----- Listed entries

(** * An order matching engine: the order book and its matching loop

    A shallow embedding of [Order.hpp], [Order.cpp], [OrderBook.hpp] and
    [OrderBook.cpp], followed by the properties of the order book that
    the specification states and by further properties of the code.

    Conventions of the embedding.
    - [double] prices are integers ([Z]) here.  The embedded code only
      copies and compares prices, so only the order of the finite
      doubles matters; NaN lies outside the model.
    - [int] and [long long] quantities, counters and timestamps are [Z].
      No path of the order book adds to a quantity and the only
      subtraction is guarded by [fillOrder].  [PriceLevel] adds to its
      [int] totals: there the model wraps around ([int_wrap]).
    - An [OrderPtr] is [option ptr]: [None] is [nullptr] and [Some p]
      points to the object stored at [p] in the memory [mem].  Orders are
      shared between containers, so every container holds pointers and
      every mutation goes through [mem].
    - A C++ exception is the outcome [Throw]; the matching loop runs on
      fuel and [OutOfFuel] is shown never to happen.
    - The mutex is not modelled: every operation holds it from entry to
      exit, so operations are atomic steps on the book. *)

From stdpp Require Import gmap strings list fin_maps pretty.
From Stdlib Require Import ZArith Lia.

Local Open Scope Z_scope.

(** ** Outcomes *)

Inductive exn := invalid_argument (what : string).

----------
----- Listed entries

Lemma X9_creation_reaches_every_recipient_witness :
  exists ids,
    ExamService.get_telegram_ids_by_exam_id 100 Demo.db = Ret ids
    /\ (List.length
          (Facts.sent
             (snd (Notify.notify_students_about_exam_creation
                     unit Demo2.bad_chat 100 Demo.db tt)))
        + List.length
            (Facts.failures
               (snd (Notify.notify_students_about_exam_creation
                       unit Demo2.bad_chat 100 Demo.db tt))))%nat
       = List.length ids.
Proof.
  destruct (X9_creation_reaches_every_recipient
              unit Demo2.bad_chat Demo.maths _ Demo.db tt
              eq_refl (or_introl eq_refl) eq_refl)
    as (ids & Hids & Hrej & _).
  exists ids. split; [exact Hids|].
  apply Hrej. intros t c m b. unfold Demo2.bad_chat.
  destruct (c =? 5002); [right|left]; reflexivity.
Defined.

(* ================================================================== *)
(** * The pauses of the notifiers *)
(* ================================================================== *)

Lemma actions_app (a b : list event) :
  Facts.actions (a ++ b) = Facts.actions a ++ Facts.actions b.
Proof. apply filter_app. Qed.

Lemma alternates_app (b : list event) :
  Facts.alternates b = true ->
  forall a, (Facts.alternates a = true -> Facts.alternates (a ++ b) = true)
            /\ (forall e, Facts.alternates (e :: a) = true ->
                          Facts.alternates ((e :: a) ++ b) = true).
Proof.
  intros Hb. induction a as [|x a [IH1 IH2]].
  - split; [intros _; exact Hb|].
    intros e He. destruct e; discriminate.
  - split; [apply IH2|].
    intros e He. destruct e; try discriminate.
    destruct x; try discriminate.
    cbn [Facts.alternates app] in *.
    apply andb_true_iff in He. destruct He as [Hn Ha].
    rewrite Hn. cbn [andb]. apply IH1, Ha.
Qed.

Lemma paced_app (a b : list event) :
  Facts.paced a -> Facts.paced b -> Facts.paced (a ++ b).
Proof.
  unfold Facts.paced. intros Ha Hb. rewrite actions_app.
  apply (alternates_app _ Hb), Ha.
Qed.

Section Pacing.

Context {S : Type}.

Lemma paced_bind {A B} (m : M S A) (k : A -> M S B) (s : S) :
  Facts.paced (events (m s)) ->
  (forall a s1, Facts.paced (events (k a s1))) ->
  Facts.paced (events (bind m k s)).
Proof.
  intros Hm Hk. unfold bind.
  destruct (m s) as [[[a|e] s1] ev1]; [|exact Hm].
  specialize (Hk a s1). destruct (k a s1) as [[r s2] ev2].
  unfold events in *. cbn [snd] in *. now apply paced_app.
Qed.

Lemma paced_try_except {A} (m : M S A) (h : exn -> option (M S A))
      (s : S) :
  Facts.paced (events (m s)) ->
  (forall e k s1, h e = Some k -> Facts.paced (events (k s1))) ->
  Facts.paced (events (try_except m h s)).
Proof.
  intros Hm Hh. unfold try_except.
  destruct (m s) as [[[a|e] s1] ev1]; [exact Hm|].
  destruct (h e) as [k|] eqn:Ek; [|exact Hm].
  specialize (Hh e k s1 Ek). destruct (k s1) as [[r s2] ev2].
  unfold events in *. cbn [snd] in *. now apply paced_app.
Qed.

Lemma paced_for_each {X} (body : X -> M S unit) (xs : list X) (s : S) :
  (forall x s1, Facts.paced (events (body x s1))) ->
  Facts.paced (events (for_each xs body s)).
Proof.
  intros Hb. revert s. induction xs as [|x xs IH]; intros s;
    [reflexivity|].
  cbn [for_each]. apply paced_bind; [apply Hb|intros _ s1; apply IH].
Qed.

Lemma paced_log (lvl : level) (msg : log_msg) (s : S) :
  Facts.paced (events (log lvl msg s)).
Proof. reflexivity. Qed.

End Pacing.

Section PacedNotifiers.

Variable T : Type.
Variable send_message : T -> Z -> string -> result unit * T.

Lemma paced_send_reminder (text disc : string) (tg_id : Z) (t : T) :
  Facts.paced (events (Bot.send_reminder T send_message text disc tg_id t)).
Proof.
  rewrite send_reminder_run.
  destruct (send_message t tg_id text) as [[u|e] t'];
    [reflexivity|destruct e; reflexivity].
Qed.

----------

## Work to be completed
Among the records above, find the lines that contain "holds" and copy every one.

## Task response
      shared between containers, so every container holds pointers and
    - The mutex is not modelled: every operation holds it from entry to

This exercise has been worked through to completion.